Die Zytometrie ist nicht nur eine schnelle Methode, sondern ermöglicht auch den Nachweis lebensfähiger, nicht kultivierbarer Mikroorganismen. Diese Mikroorganismen sind für die Ergebnisabweichungen zwischen den Laborversuchen und der realen Wassermikrobiota verantwortlich. Sie sind nicht in der Lage, sich zu teilen und Kolonien zu bilden, obwohl sie über einen aktiven Stoffwechselmechanismus verfügen und am Leben bleiben. Viele Bakterien, insbesondere gramnegative, verfügen über diese Fähigkeit. Mycobacterium-Arten können als potenzielle VNC hervorgehoben werden (Anvisa, 2019; Joux, Lebaron, 2000; Díaz et al., 2010; Sandle, 2015).

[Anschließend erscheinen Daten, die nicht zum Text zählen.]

(* ===== verification/DeepCopy.v ===== *)
(** * DeepCopy: pkg/apis/k8s/v1alpha1/zz_generated.deepcopy.go

    The deep copies of the custom resources, on the heap of Heap.v.  A struct
    that holds slices has a record of its own here (H..., for heap), with the
    fields of Go; structs without pointers are those of Types.v.  A method
    [DeepCopyInto] gives the value that it stores through its argument.

    [ObjectMeta] and [ListMeta] are the library's: their types, the arrays that
    they use and their [DeepCopyInto] are parameters, and [MetaCopiers] says
    that they are copied as everything else is. *)

From S2P Require Import Prelude.
From S2P Require Import Types.
From S2P Require Import Heap.

#[local] Open Scope string_scope.
#[local] Open Scope list_scope.

(** ** Types *)

(** k8s.io/apimachinery: types, zero values. *)
Record MetaTypes := mkMetaTypes {
  TypeMeta : Type; HObjectMeta : Type; HListMeta : Type; LibCell : Type;
  zero_TypeMeta : TypeMeta; zero_ObjectMeta : HObjectMeta; zero_ListMeta : HListMeta;
  tree_TypeMeta : TypeMeta -> tree
}.

Record HDnsSpec := mkHDnsSpec {
  h_Nameservers : option (slice string); h_Domain : string; h_Search : option (slice string); h_Options : option (slice string)
}.
Record HDirectSpec := mkHDirectSpec {
  h_DirectNodeSelector : string; h_ds_NodeLabelList : option (slice string); h_ds_ProviderInterfaceName : string
}.
Record HVlanSpec := mkHVlanSpec {
  h_VlanId : string; h_VlanNodeSelector : string; h_vs_NodeLabelList : option (slice string); h_vs_ProviderInterfaceName : string; h_LogicalInterfaceName : string
}.
Record HRouteSpec := mkHRouteSpec {
  h_LeftNetwork : option (slice RoutingNetwork); h_RightNetwork : option (slice RoutingNetwork); h_NetworkChain : string; h_rs_Namespace : string
}.
Record HNetworkSpec := mkHNetworkSpec {
  h_nw_CniType : string; h_nw_Ipv4Subnets : option (slice IpSubnet); h_nw_Ipv6Subnets : option (slice IpSubnet); h_nw_DNS : HDnsSpec; h_nw_Routes : option (slice Route)
}.
Record HProviderNetworkSpec := mkHProviderNetworkSpec {
  h_pn_CniType : string; h_pn_Ipv4Subnets : option (slice IpSubnet); h_pn_Ipv6Subnets : option (slice IpSubnet); h_pn_DNS : HDnsSpec; h_pn_Routes : option (slice Route); h_ProviderNetType : string; h_pn_Vlan : HVlanSpec; h_pn_Direct : HDirectSpec
}.
Record HNetworkChainingSpec := mkHNetworkChainingSpec {
  h_ChainType : string; h_RoutingSpec : HRouteSpec
}.
Record HNetwork (M : MetaTypes) := mkHNetwork {
  h_nw_TypeMeta : TypeMeta M; h_nw_ObjectMeta : HObjectMeta M; h_nw_Spec : HNetworkSpec; h_nw_Status : NetworkStatus
}.
Arguments mkHNetwork {M}.
Arguments h_nw_TypeMeta {M}.
Arguments h_nw_ObjectMeta {M}.
Arguments h_nw_Spec {M}.
Arguments h_nw_Status {M}.
Record HProviderNetwork (M : MetaTypes) := mkHProviderNetwork {
  h_pn_TypeMeta : TypeMeta M; h_pn_ObjectMeta : HObjectMeta M; h_pn_Spec : HProviderNetworkSpec; h_pn_Status : ProviderNetworkStatus
}.
Arguments mkHProviderNetwork {M}.
Arguments h_pn_TypeMeta {M}.
Arguments h_pn_ObjectMeta {M}.
Arguments h_pn_Spec {M}.
Arguments h_pn_Status {M}.
Record HNetworkChaining (M : MetaTypes) := mkHNetworkChaining {
  h_nc_TypeMeta : TypeMeta M; h_nc_ObjectMeta : HObjectMeta M; h_nc_Spec : HNetworkChainingSpec; h_nc_Status : NetworkChainingStatus
}.
Arguments mkHNetworkChaining {M}.
Arguments h_nc_TypeMeta {M}.
Arguments h_nc_ObjectMeta {M}.
Arguments h_nc_Spec {M}.
Arguments h_nc_Status {M}.
Record HNetworkList (M : MetaTypes) := mkHNetworkList {
  h_nwl_TypeMeta : TypeMeta M; h_nwl_ListMeta : HListMeta M; h_nwl_Items : option (slice (HNetwork M))
}.
Arguments mkHNetworkList {M}.
Arguments h_nwl_TypeMeta {M}.
Arguments h_nwl_ListMeta {M}.
Arguments h_nwl_Items {M}.
Record HProviderNetworkList (M : MetaTypes) := mkHProviderNetworkList {
  h_pnl_TypeMeta : TypeMeta M; h_pnl_ListMeta : HListMeta M; h_pnl_Items : option (slice (HProviderNetwork M))
}.
Arguments mkHProviderNetworkList {M}.
Arguments h_pnl_TypeMeta {M}.
Arguments h_pnl_ListMeta {M}.
Arguments h_pnl_Items {M}.
Record HNetworkChainingList (M : MetaTypes) := mkHNetworkChainingList {
  h_ncl_TypeMeta : TypeMeta M; h_ncl_ListMeta : HListMeta M; h_ncl_Items : option (slice (HNetworkChaining M))
}.
Arguments mkHNetworkChainingList {M}.
Arguments h_ncl_TypeMeta {M}.
Arguments h_ncl_ListMeta {M}.
Arguments h_ncl_Items {M}.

Auf Zellkomponenten basierende Techniken wie die 16S-rDNA-PCR-Analyse sind ebenfalls eine vielversprechende Technik, da sie unabhängig von der Kultur sind und daher in der Lage sind, nicht kultivierbare lebensfähige Mikroorganismen nachzuweisen (Anvisa, 2019; Gomila et al., 2010; Gomila, Ramirez, Lalucat, 2007). ).